Stored records:
+ + + +
(* ===== verification/MaterializeSpec.v ===== *)
(** What reading back gives (src/execution/materialize.rs): the rows a selection kept,
    each once and in file order, with the columns it left out. *)
From stdpp Require Import base strings list gmap sorting.
From Stdlib Require Import ZArith Lia Sorting.Sorted.
From S2P Require Import Prelude Machine ListLib Errors Arrow ArrowReference Catalog Integers Counting BlockIndex Rows KeyColumns SemiJoin Addresses AddressLookup AddressBuild Keys Render Json Sets Predicate PredicateSpec Pruning RowPredicate ItemLists Projection Weight Scan Returned KeyCells Columnar ColumnarSpec ColumnarScan Plan Reader Sources Prepare Tables TablesSpec TablesRange Retain Page Materialize.

#[local] Open Scope Z_scope.

(** Rows that a selection kept, with where they are in their file. *)
Definition recorded (rows : Rows) (l : list nat) : Prop :=
  (rw_batches rows = [] /\ l = []) \/
  (rw_batches rows <> [] /\ exists ps, rw_positions rows = Some ps /\ concat ps = Z.of_nat <$> l).

Lemma recorded_none : recorded (Rows_new []) [].
Proof. by left. Qed.

Lemma recorded_project {K : ArrowKernels} rows cols l : recorded rows l -> recorded (rows_project rows cols) l.
Proof. intros [[E ->]|[Hne Hp]]; [left; split; [unfold rows_project; cbn; by rewrite E|done]|right]. split; [|done]. cbn. by destruct (rw_batches rows). Qed.

(** Rows kept by two sources, together. *)
Lemma recorded_append a b la lb : recorded a la -> recorded b lb ->
  exists all, Rows.append a b = Ok all /\ recorded all (la ++ lb) /\ (rw_batches all = [] -> rw_batches b = []).
Proof.
  intros Ha Hb. unfold Rows.append. destruct Hb as [[E ->]|[Hne (pb & Ep & Ec)]].
  { rewrite decide_True by done. exists a. by rewrite app_nil_r. }
  rewrite decide_False by done. destruct Ha as [[E ->]|[Hna (pa & Eq & Ed)]].
  { rewrite decide_True by done. exists b. split; [done|]. split; [|done]. right. split; [done|]. by exists pb. }
  rewrite decide_False by done. rewrite Eq, Ep. cbn [obind]. eexists. split; [done|]. split.
  - right. cbn. split; [by intros [? _]%app_nil|]. exists (pa ++ pb). by rewrite concat_app, fmap_app, Ec, Ed.
  - cbn. by intros [? _]%app_nil.
Qed.

Section read.
Context {K : ArrowKernels} {L : ArrowLaws K} {R : RowFormat} {X : Xxh3} {XL : Xxh3Laws X} {HK : HexKernel}.
Context (chunk : ChunkReader) (tables : chunk_tables) `{Hreader : !ReaderLaws chunk tables}.
Context (Hpositions : cr_supports_row_positions chunk = true).

(** A table with the blocks and some of the columns a projection reads back. *)
Record reads_back (projection : ResolvedProjection) (schema : Schema) (content : RecordBatch) : Prop := {
  rb_table : tables (rp_table projection) = Some (schema, content);
  rb_blocks : block_column content (td_block_number_column (rp_desc projection));
  rb_columns : td_block_number_column (rp_desc projection) ∈ rp_row_columns projection;
}.

(** The rows of a list, each once, in file order, with the columns rendered of them. *)
Definition rows_back (content : RecordBatch) (cols : list string) (rows : nat -> Prop) (batches : list RecordBatch) : Prop :=
  exists l, picked rows (num_rows content) l /\ drawn_rows content cols false l (Rows_new batches).

Lemma ascending_positions (l : list nat) sorted : ascending sorted -> (forall x, x ∈ sorted <-> x ∈ Z.of_nat <$> l) ->
  Forall (Z.le 0) sorted /\ StronglySorted lt (Z.to_nat <$> sorted) /\ forall row, row ∈ (Z.to_nat <$> sorted) <-> row ∈ l.
Proof.
  intros Ha Hin. assert (H0 : Forall (Z.le 0) sorted).
  { apply Forall_forall. intros x Hx. apply Hin, list_elem_of_fmap in Hx as (y & -> & _). lia. }
  split; [done|]. split.
  - clear Hin. induction Ha as [|x l' Hs IH Hx]; cbn; constructor.
    + apply IH. by apply Forall_cons in H0 as [_ ?].
    + apply Forall_cons in H0 as [H1 H2]. rewrite Forall_fmap. rewrite !Forall_forall in *. intros y Hy. specialize (Hx y Hy). specialize (H2 y Hy). cbn. lia.
  - intros row. rewrite list_elem_of_fmap. split.
    + intros (x & -> & Hx). apply Hin, list_elem_of_fmap in Hx as (y & -> & Hy). by rewrite Nat2Z.id.
    + intros Hrow. exists (Z.of_nat row). rewrite Nat2Z.id. split; [done|]. apply Hin. by apply list_elem_of_fmap_2.
Qed.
+ + + +
## Directions
The records above are to be given again in full, exactly.

## Solution to the exercise
(* ===== verification/MaterializeSpec.v ===== *)
(** What reading back gives (src/execution/materialize.rs): the rows a selection kept,
    each once and in file order, with the columns it left out. *)
From stdpp Require Import base strings list gmap sorting.
From Stdlib Require Import ZArith Lia Sorting.Sorted.
From S2P Require Import Prelude Machine ListLib Errors Arrow ArrowReference Catalog Integers Counting BlockIndex Rows KeyColumns SemiJoin Addresses AddressLookup AddressBuild Keys Render Json Sets Predicate PredicateSpec Pruning RowPredicate ItemLists Projection Weight Scan Returned KeyCells Columnar ColumnarSpec ColumnarScan Plan Reader Sources Prepare Tables TablesSpec TablesRange Retain Page Materialize.

#[local] Open Scope Z_scope.

(** Rows that a selection kept, with where they are in their file. *)
Definition recorded (rows : Rows) (l : list nat) : Prop :=
  (rw_batches rows = [] /\ l = []) \/
  (rw_batches rows <> [] /\ exists ps, rw_positions rows = Some ps /\ concat ps = Z.of_nat <$> l).

Lemma recorded_none : recorded (Rows_new []) [].
Proof. by left. Qed.

Lemma recorded_project {K : ArrowKernels} rows cols l : recorded rows l -> recorded (rows_project rows cols) l.
Proof. intros [[E ->]|[Hne Hp]]; [left; split; [unfold rows_project; cbn; by rewrite E|done]|right]. split; [|done]. cbn. by destruct (rw_batches rows). Qed.

(** Rows kept by two sources, together. *)
Lemma recorded_append a b la lb : recorded a la -> recorded b lb ->
  exists all, Rows.append a b = Ok all /\ recorded all (la ++ lb) /\ (rw_batches all = [] -> rw_batches b = []).
Proof.
  intros Ha Hb. unfold Rows.append. destruct Hb as [[E ->]|[Hne (pb & Ep & Ec)]].
  { rewrite decide_True by done. exists a. by rewrite app_nil_r. }
  rewrite decide_False by done. destruct Ha as [[E ->]|[Hna (pa & Eq & Ed)]].
  { rewrite decide_True by done. exists b. split; [done|]. split; [|done]. right. split; [done|]. by exists pb. }
  rewrite decide_False by done. rewrite Eq, Ep. cbn [obind]. eexists. split; [done|]. split.
  - right. cbn. split; [by intros [? _]%app_nil|]. exists (pa ++ pb). by rewrite concat_app, fmap_app, Ec, Ed.
  - cbn. by intros [? _]%app_nil.
Qed.

Section read.
Context {K : ArrowKernels} {L : ArrowLaws K} {R : RowFormat} {X : Xxh3} {XL : Xxh3Laws X} {HK : HexKernel}.
Context (chunk : ChunkReader) (tables : chunk_tables) `{Hreader : !ReaderLaws chunk tables}.
Context (Hpositions : cr_supports_row_positions chunk = true).

(** A table with the blocks and some of the columns a projection reads back. *)
Record reads_back (projection : ResolvedProjection) (schema : Schema) (content : RecordBatch) : Prop := {
  rb_table : tables (rp_table projection) = Some (schema, content);
  rb_blocks : block_column content (td_block_number_column (rp_desc projection));
  rb_columns : td_block_number_column (rp_desc projection) ∈ rp_row_columns projection;
}.

(** The rows of a list, each once, in file order, with the columns rendered of them. *)
Definition rows_back (content : RecordBatch) (cols : list string) (rows : nat -> Prop) (batches : list RecordBatch) : Prop :=
  exists l, picked rows (num_rows content) l /\ drawn_rows content cols false l (Rows_new batches).

Lemma ascending_positions (l : list nat) sorted : ascending sorted -> (forall x, x ∈ sorted <-> x ∈ Z.of_nat <$> l) ->
  Forall (Z.le 0) sorted /\ StronglySorted lt (Z.to_nat <$> sorted) /\ forall row, row ∈ (Z.to_nat <$> sorted) <-> row ∈ l.
Proof.
  intros Ha Hin. assert (H0 : Forall (Z.le 0) sorted).
  { apply Forall_forall. intros x Hx. apply Hin, list_elem_of_fmap in Hx as (y & -> & _). lia. }
  split; [done|]. split.
  - clear Hin. induction Ha as [|x l' Hs IH Hx]; cbn; constructor.
    + apply IH. by apply Forall_cons in H0 as [_ ?].
    + apply Forall_cons in H0 as [H1 H2]. rewrite Forall_fmap. rewrite !Forall_forall in *. intros y Hy. specialize (Hx y Hy). specialize (H2 y Hy). cbn. lia.
  - intros row. rewrite list_elem_of_fmap. split.
    + intros (x & -> & Hx). apply Hin, list_elem_of_fmap in Hx as (y & -> & Hy). by rewrite Nat2Z.id.
    + intros Hrow. exists (Z.of_nat row). rewrite Nat2Z.id. split; [done|]. apply Hin. by apply list_elem_of_fmap_2.
Qed.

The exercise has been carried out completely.